Records for the task START
(** * xraysloth: the sagittal-focusing test of [examples/rowland_sagittal_tests.py]

    A shallow embedding of the class [TestSagittalFocusing]: the record
    ingestion [read_data], the selector [get_dats], the geometry helpers
    and the evaluations [eval_data_th0s], [eval_data_rs],
    [eval_data_dists], [eval_data] and [eval_data_loop_ang], followed by
    the vocabulary of the properties and the properties themselves.

    Conventions of the embedding.
    - A Python exception is a value of [exn]; a call that may raise
      returns an [outcome].
    - [print] appends a [message] to a log that the functions return.
      The ERROR lines, the INFO line of [eval_data_th0s] and the line
      of [get_dats] are kept; the tables printed under [showInfos] and
      the plots carry no control flow and are left out.
    - A [dict] is a list of bindings in insertion order, as Python
      iterates it.
    - A field of a csv row is kept by its lexical class ([cell]).
    - Numbers: ingestion and selection are generic in the type of float
      values ([PyFloat]); the geometry is stated on real numbers
      extended with the infinities and NaN that numpy returns on a zero
      divisor ([float64]).  Rounding and overflow are not modelled. *)

From Stdlib Require Import List ZArith Lia Bool String Ascii Reals Lra.
From Stdlib Require Import Permutation Sorted.
Import ListNotations.
Definition set_tree (j p : Z) (d : t) : t :=
  mk (morseInPin d) (morseAudio d) (activeLow d) (wpm d) (AudioThreshold d)
     (debounceDelay d) (dotTime d) (dashTime d) (wordSpace d) j p
     (morseKeyer d) (morseSignalState d) (lastKeyerState d) (gotLastSig d)
     (morseSpace d) (decodedMorseChar d) (lastDebounceTime d) (markTime d)
     (spaceTime d) (currentTime d) (audioSignal d).

Definition set_morseKeyer (b : bool) (d : t) : t :=
  mk (morseInPin d) (morseAudio d) (activeLow d) (wpm d) (AudioThreshold d)
     (debounceDelay d) (dotTime d) (dashTime d) (wordSpace d)
     (morseTableJumper d) (morseTablePointer d)
     b (morseSignalState d) (lastKeyerState d) (gotLastSig d)
     (morseSpace d) (decodedMorseChar d) (lastDebounceTime d) (markTime d)
     (spaceTime d) (currentTime d) (audioSignal d).

Definition set_morseSignalState (b : bool) (d : t) : t :=
  mk (morseInPin d) (morseAudio d) (activeLow d) (wpm d) (AudioThreshold d)
     (debounceDelay d) (dotTime d) (dashTime d) (wordSpace d)
     (morseTableJumper d) (morseTablePointer d)
     (morseKeyer d) b (lastKeyerState d) (gotLastSig d)
     (morseSpace d) (decodedMorseChar d) (lastDebounceTime d) (markTime d)
     (spaceTime d) (currentTime d) (audioSignal d).
(** ** Errors of a run *)

(** The walk turns every error into a warning: FindTerraformModules
    returns no error in either mode. *)
Lemma FindTerraformModules_no_error (fs : FileSystem) (root : string) (recursive : bool) :
  exists mods printed, FindTerraformModules fs root recursive = (mods, None, printed).
Proof.
  unfold FindTerraformModules, filepath_WalkDir.
  destruct recursive; cbn [negb].
  - destruct (fs root) as [| e | t].
    + cbn. now eexists _, _.
    + cbn. now eexists _, _.
    + rewrite walkDir_find_visit. cbn. now eexists _, _.
  - destruct (HasTerraformFiles (fs root)); now eexists _, _.
Qed.

Lemma FindTerraformModules_walk (fs : FileSystem) (root : string) (t : entry) :
  fs root = Node t ->
  FindTerraformModules fs root true
  = (grow None (found root root t), None, warned root root t).
Proof.
  intros Ht. unfold FindTerraformModules, filepath_WalkDir. cbn [negb].
  rewrite Ht, walkDir_find_visit. reflexivity.
Qed.

(** C2 (as stated) fails: the recursive walk meets a directory it cannot
    read, and Generate prints a warning, goes on and returns the SBOM with
    no error. *)
Lemma walk_error_is_not_reported :
  below delivered "/proj" sample_project "/proj/locked" locked_dir /\
  os_ReadDir (Node locked_dir) = ([], Some "open /proj/locked: permission denied") /\
  Generate (sample_env sample_parser as_listed) "/proj" true
  = (Some sample_report, None, [sample_warning]).
Proof.
  split; [|split].
  - apply below_step with locked_dir.
    + cbn. right. now left.
    + reflexivity.
    + change (filepath_Join "/proj" (Name locked_dir)) with "/proj/locked". constructor.
  - reflexivity.
  - exact sample_run.
Qed.

(** C2 (as amended): Generate stops at the first error of two kinds and
    returns it with no SBOM: a failed stat of the input path, and
    diagnostics with errors from loading a module directory, the first such
    directory in the order of the list.  An error met while the directories
    are searched is not returned: the search prints a warning for it, goes
    on, and returns no error. *)
Theorem Generate_first_error (env : Env) (configPath : string) (recursive : bool) :
  (os_Stat (fs env) configPath = StatNotExist ->
   Generate env configPath recursive
   = (None, Some ("path does not exist: " +:+ configPath), [])) /\
  (forall e, os_Stat (fs env) configPath = StatError e ->
   Generate env configPath recursive
   = (None, Some ("failed to stat path: " +:+ e), [])) /\
  (forall root, exists mods printed,
     FindTerraformModules (fs env) root recursive = (mods, None, printed)) /\
  (forall root t, fs env root = Node t ->
     FindTerraformModules (fs env) root true
     = (grow None (found root root t), None, warned root root t)) /\
  (forall absPath mods printed pre dir post,
     ValidateTerraformDirectory (fs env) configPath = None ->
     filepath_Abs env configPath = (absPath, None) ->
     FindTerraformModules (fs env) absPath recursive = (mods, None, printed) ->
     elems mods = pre ++ dir :: post ->
     Forall (fun d => load_fails env d = false) pre ->
     load_fails env dir = true ->
     Generate env configPath recursive
     = (None,
        Some ("failed to load Terraform module from " +:+ dir +:+ ": "
              +:+ tfconfig.Error (snd (tfconfig_LoadModule env dir))),
        printed)).
Proof.
  split; [|split; [|split; [|split]]].
  - intros H. unfold Generate, ValidateTerraformDirectory. now rewrite H.
  - intros e H. unfold Generate, ValidateTerraformDirectory. now rewrite H.
  - intros root. apply FindTerraformModules_no_error.
  - intros root t. apply FindTerraformModules_walk.
  - intros absPath mods printed pre dir post Hvalid Habs Hfind Hdirs Hpre Hdir.
    unfold Generate. rewrite Hvalid, Habs, Hfind, Hdirs.
    now rewrite load_modules_fail by assumption.
Qed.

Lemma Generate_first_error_witness :
  Generate (sample_env failing_parser as_listed) "/proj" true
  = (None,
     Some ("failed to load Terraform module from /proj/modules/vpc: "
           +:+ tfconfig.Error syntax_error),
     [sample_warning]).
Proof.
  apply (proj2 (proj2 (proj2 (proj2
           (Generate_first_error (sample_env failing_parser as_listed) "/proj" true))))
           "/proj" (Some ["/proj"; "/proj/modules/vpc"]) [sample_warning]
           ["/proj"] "/proj/modules/vpc" []).
  - vm_compute. reflexivity.
  - vm_compute. reflexivity.
  - vm_compute. reflexivity.
  - reflexivity.
  - constructor; [vm_compute; reflexivity | constructor].
  - vm_compute. reflexivity.
Defined.

(* ===================================================================== *)
(** * Further properties *)
(* ===================================================================== *)

(** ** Substrings *)

Lemma substring_whole (s : string) : substring 0 (String.length s) s = s.
Proof. induction s as [|c s IH]; [reflexivity|]. cbn. now rewrite IH. Qed.

Lemma substring_prefix (s1 s2 : string) :
  substring 0 (String.length s1) (s1 +:+ s2) = s1.
Proof.
  induction s1 as [|c s1 IH]; [now destruct s2|].
  rewrite append_cons. cbn. now rewrite IH.
Qed.

Lemma substring_skip (s1 s2 : string) (n : nat) :
  substring (String.length s1) n (s1 +:+ s2) = substring 0 n s2.
Proof.
  induction s1 as [|c s1 IH]; [reflexivity|].
  rewrite append_cons. cbn [String.length substring]. exact IH.
Qed.

Lemma strings_HasSuffix_append (s suffix : string) :
  strings_HasSuffix (s +:+ suffix) suffix = true.
Proof.
  unfold strings_HasSuffix. rewrite length_append.
  replace (String.length s + String.length suffix - String.length suffix)
    with (String.length s) by lia.
  rewrite substring_skip, substring_whole, String.eqb_refl.
  rewrite andb_true_r. apply Nat.leb_le. lia.
Qed.

Lemma strings_TrimSuffix_append (s suffix : string) :
  strings_TrimSuffix (s +:+ suffix) suffix = s.
Proof.
  unfold strings_TrimSuffix. rewrite strings_HasSuffix_append, length_append.
  replace (String.length s + String.length suffix - String.length suffix)
    with (String.length s) by lia.
  apply substring_prefix.
Qed.

Lemma strings_TrimSuffix_empty (s : string) : strings_TrimSuffix s "" = s.
Proof.
  rewrite <- (append_nil_r s) at 1. apply strings_TrimSuffix_append.
Qed.

(** ** Extensions *)

Lemma plain_name_cons (c : ascii) (s : string) :
  plain_name (String c s) = true ->
  os_IsPathSeparator c = false /\ Ascii.eqb c "."%char = false /\ plain_name s = true.
Proof.
  unfold plain_name. cbn [contains_byte]. rewrite negb_true_iff, !orb_false_iff.
  intros [[H1 H2] H3]. now rewrite H3.
Qed.

Lemma ext_scan_rev_app (n : string) : forall rest acc,
  plain_name n = true ->
  ext_scan (String.rev_app n rest) acc = ext_scan rest (n +:+ acc).
Proof.
  induction n as [|c n IH]; intros rest acc Hn; [reflexivity|].
  apply plain_name_cons in Hn as (Hsep & Hdot & Hn).
  cbn [String.rev_app]. rewrite IH by assumption.
  cbn [ext_scan]. now rewrite Hsep, Hdot.
Qed.

(** The extension of a path that ends in a dot and a plain name. *)
Lemma filepath_Ext_dot (stem ext : string) :
  plain_name ext = true -> filepath_Ext (stem +:+ "." +:+ ext) = "." +:+ ext.
Proof.
  intros Hext. unfold filepath_Ext, String.rev. rewrite !rev_app_append.
  rewrite ext_scan_rev_app by assumption. cbn. now rewrite append_nil_r.
Qed.

(** A path whose last element is a plain name has no extension, whatever
    dots the directories before it carry. *)
Lemma filepath_Ext_plain (dir name : string) :
  plain_name name = true ->
  filepath_Ext name = "" /\ filepath_Ext (dir +:+ "/" +:+ name) = "".
Proof.
  intros Hname. unfold filepath_Ext, String.rev. rewrite !rev_app_append.
  rewrite !ext_scan_rev_app by assumption. split; reflexivity.
Qed.

(** ** Output file names *)

Lemma GenerateOutputFilename_eq (baseOutput format : string) :
  GenerateOutputFilename baseOutput format
  = if String.eqb baseOutput "" then "sbom" +:+ format_suffix format
    else strings_TrimSuffix baseOutput (filepath_Ext baseOutput) +:+ format_suffix format.
Proof.
  unfold GenerateOutputFilename, format_suffix.
  destruct (baseOutput =? "")%string;
    destruct (String.eqb_spec format "json") as [->|]; try reflexivity;
    destruct (format =? "xml")%string; try reflexivity;
    destruct (format =? "csv")%string; try reflexivity;
    destruct (format =? "tsv")%string; try reflexivity;
    destruct (format =? "spdx")%string; try reflexivity;
    destruct (format =? "cyclonedx")%string; reflexivity.
Qed.

Lemma append_not_empty (s1 s2 : string) : s2 <> "" -> (s1 +:+ s2 =? "")%string = false.
Proof.
  intros H. apply String.eqb_neq. destruct s1; [exact H | discriminate].
Qed.

Lemma GenerateOutputFilename_dot (stem ext format : string) :
  plain_name ext = true ->
  GenerateOutputFilename (stem +:+ "." +:+ ext) format = stem +:+ format_suffix format.
Proof.
  intros Hext. rewrite GenerateOutputFilename_eq.
  rewrite append_not_empty by (now destruct ext).
  rewrite filepath_Ext_dot by assumption.
  now rewrite strings_TrimSuffix_append.
Qed.

(** X1: when the last element of the base ends in a dot and an extension,
    GenerateOutputFilename puts the extension of the format in its place
    (".json" for a format it does not know); only that last extension goes,
    and a base that is nothing but an extension loses its whole name. *)
Theorem GenerateOutputFilename_replaces_extension (stem ext format : string) :
  plain_name ext = true ->
  GenerateOutputFilename (stem +:+ "." +:+ ext) format = stem +:+ format_suffix format.
Proof. apply GenerateOutputFilename_dot. Qed.

Lemma GenerateOutputFilename_replaces_extension_witness :
  GenerateOutputFilename ("out/report.v2" +:+ "." +:+ "txt") "spdx"
  = "out/report.v2" +:+ format_suffix "spdx".
Proof.
  apply (GenerateOutputFilename_replaces_extension "out/report.v2" "txt" "spdx").
  reflexivity.
Defined.

(** X2: when the last element of the base has no dot, GenerateOutputFilename
    appends the extension of the format to the whole base; dots in the
    directories of the base do not count as an extension. *)
Theorem GenerateOutputFilename_appends_extension (dir name format : string) :
  plain_name name = true ->
  (name <> "" -> GenerateOutputFilename name format = name +:+ format_suffix format) /\
  GenerateOutputFilename (dir +:+ "/" +:+ name) format
  = (dir +:+ "/" +:+ name) +:+ format_suffix format.
Proof.
  intros Hname. destruct (filepath_Ext_plain dir name Hname) as [H1 H2].
  split.
  - intros Hne. rewrite GenerateOutputFilename_eq.
    apply String.eqb_neq in Hne. now rewrite Hne, H1, strings_TrimSuffix_empty.
  - rewrite GenerateOutputFilename_eq, H2, strings_TrimSuffix_empty.
    replace (dir +:+ "/" +:+ name =? "")%string with false; [reflexivity|].
    symmetry. apply append_not_empty. discriminate.
Qed.

Lemma GenerateOutputFilename_appends_extension_witness :
  GenerateOutputFilename ("build.d" +:+ "/" +:+ "sbom") "csv"
  = ("build.d" +:+ "/" +:+ "sbom") +:+ format_suffix "csv".
Proof.
  apply (GenerateOutputFilename_appends_extension "build.d" "sbom" "csv").
  reflexivity.
Defined.

Lemma format_suffix_cases (format : string) :
  (exists ext, plain_name ext = true /\ format_suffix format = "." +:+ ext
               /\ format <> "spdx" /\ format <> "cyclonedx")
  \/ (format = "spdx" /\ format_suffix format = ".spdx.json")
  \/ (format = "cyclonedx" /\ format_suffix format = ".cyclonedx.json").
Proof.
  unfold format_suffix.
  destruct (String.eqb_spec format "xml") as [->|]; [left; exists "xml"; repeat split; discriminate|].
  destruct (String.eqb_spec format "csv") as [->|]; [left; exists "csv"; repeat split; discriminate|].
  destruct (String.eqb_spec format "tsv") as [->|]; [left; exists "tsv"; repeat split; discriminate|].
  destruct (String.eqb_spec format "spdx") as [->|]; [right; left; now split|].
  destruct (String.eqb_spec format "cyclonedx") as [->|]; [right; right; now split|].
  left. exists "json". repeat split; assumption.
Qed.

(** X3: a name GenerateOutputFilename made is kept when it is given back
    as the base for the same format, except for the two formats with a
    double extension: for "spdx" and "cyclonedx" only ".json" is taken off
    again, and the name grows by another ".spdx" or ".cyclonedx". *)
Theorem GenerateOutputFilename_again (baseOutput format : string) :
  (format <> "spdx" -> format <> "cyclonedx" ->
   GenerateOutputFilename (GenerateOutputFilename baseOutput format) format
   = GenerateOutputFilename baseOutput format) /\
  (exists stem,
     GenerateOutputFilename baseOutput "spdx" = stem +:+ ".spdx.json" /\
     GenerateOutputFilename (GenerateOutputFilename baseOutput "spdx") "spdx"
     = stem +:+ ".spdx.spdx.json") /\
  (exists stem,
     GenerateOutputFilename baseOutput "cyclonedx" = stem +:+ ".cyclonedx.json" /\
     GenerateOutputFilename (GenerateOutputFilename baseOutput "cyclonedx") "cyclonedx"
     = stem +:+ ".cyclonedx.cyclonedx.json").
Proof.
  assert (Hform : forall f, exists stem,
            GenerateOutputFilename baseOutput f = stem +:+ format_suffix f).
  { intros f. rewrite GenerateOutputFilename_eq. destruct (baseOutput =? "")%string; now eexists. }
  split; [|split].
  - intros H1 H2. destruct (Hform format) as [stem ->].
    destruct (format_suffix_cases format) as [(ext & Hext & Heq & _) | [[-> _] | [-> _]]];
      [|contradiction|contradiction].
    rewrite Heq. rewrite GenerateOutputFilename_dot by assumption.
    now rewrite Heq.
  - destruct (Hform "spdx") as [stem Hstem]. exists stem. split; [exact Hstem|].
    rewrite Hstem.
    change (stem +:+ format_suffix "spdx") with (stem +:+ ".spdx" +:+ "." +:+ "json").
    rewrite <- append_assoc.
    rewrite GenerateOutputFilename_dot by reflexivity.
    now rewrite append_assoc.
  - destruct (Hform "cyclonedx") as [stem Hstem]. exists stem. split; [exact Hstem|].
    rewrite Hstem.
    change (stem +:+ format_suffix "cyclonedx") with (stem +:+ ".cyclonedx" +:+ "." +:+ "json").
    rewrite <- append_assoc.
    rewrite GenerateOutputFilename_dot by reflexivity.
    now rewrite append_assoc.
Qed.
Records for the task END
Across the entries above, how many lines include "does"? State only that number.

> _Task output_: 2